* **WHAT IS REQUIRED**
Within the listing below, the lines to output run from the one containing "tok => Some tok" through the one containing "Definition truncate_sms (body"; copy them exactly and nothing else.
○ ○ ○ ○
(** ** The token *)

Definition is_blank (c : ascii) : bool := Ascii.eqb c " " || Ascii.eqb c "009".
Definition parse_bearer (header_value : string) : option string :=
  let trimmed := trim_start header_value in
  let scheme := take_while (fun c => negb (is_blank c)) trimmed in
  let rest := drop_while (fun c => negb (is_blank c)) trimmed in
  if String.eqb rest "" then None
  else if negb (eq_ignore_ascii_case scheme "Bearer") then None
  else
    let token := drop_while is_blank rest in
    if String.eqb token "" then None else Some token.
(** The header, if it is text, and the query. *)
Definition extract_token (authorization token : option string) : option string :=
  match h ← authorization; parse_bearer h with
  | Some tok => Some tok
  | None => option_filter (fun s => negb (String.eqb s "")) token
  end.

(** ** One message *)

Inductive SessionAction := Reply (m : ServerMessage) | Continue | Close.

Definition is_valid_dial_target (target : string) : bool :=
  negb (String.eqb target "") && (String.length target <=? 32)%nat &&
  all_chars (fun c => is_ascii_digit c || Ascii.eqb c "*" || Ascii.eqb c "#" || Ascii.eqb c "+") target.

Definition is_end_of_candidates (candidate : string) : bool :=
  let trimmed := trim candidate in
  String.eqb trimmed "" || String.eqb trimmed "end-of-candidates" || String.eqb trimmed "a=end-of-candidates".

(** [chars().count()]: the bytes that begin a character. *)
Fixpoint chars_count (s : string) : nat :=
  match s with EmptyString => 0%nat | String c s => if is_cont c then chars_count s else S (chars_count s) end.

Definition SMS_BODY_MAX_BYTES : nat := 1024.
(** The loop that goes back to a character boundary. *)
Fixpoint floor_boundary (s : string) (end_ : nat) : nat :=
  match end_ with
  | O => O
  | S e => if boundary (str_drop end_ s) then end_ else floor_boundary s e
  end.
Definition truncate_sms (body : string) : string :=
  if (SMS_BODY_MAX_BYTES <? String.length body)%nat then str_take (floor_boundary body SMS_BODY_MAX_BYTES) body else body.

Section session.
Context (st : SignalingState) (claims : AuthClaims).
○ ○ ○ ○
* **EXERCISE SOLUTION**
  | Some tok => Some tok
  | None => option_filter (fun s => negb (String.eqb s "")) token
  end.

(** ** One message *)

Inductive SessionAction := Reply (m : ServerMessage) | Continue | Close.

Definition is_valid_dial_target (target : string) : bool :=
  negb (String.eqb target "") && (String.length target <=? 32)%nat &&
  all_chars (fun c => is_ascii_digit c || Ascii.eqb c "*" || Ascii.eqb c "#" || Ascii.eqb c "+") target.

Definition is_end_of_candidates (candidate : string) : bool :=
  let trimmed := trim candidate in
  String.eqb trimmed "" || String.eqb trimmed "end-of-candidates" || String.eqb trimmed "a=end-of-candidates".

(** [chars().count()]: the bytes that begin a character. *)
Fixpoint chars_count (s : string) : nat :=
  match s with EmptyString => 0%nat | String c s => if is_cont c then chars_count s else S (chars_count s) end.

Definition SMS_BODY_MAX_BYTES : nat := 1024.
(** The loop that goes back to a character boundary. *)
Fixpoint floor_boundary (s : string) (end_ : nat) : nat :=
  match end_ with
  | O => O
  | S e => if boundary (str_drop end_ s) then end_ else floor_boundary s e
  end.
Definition truncate_sms (body : string) : string :=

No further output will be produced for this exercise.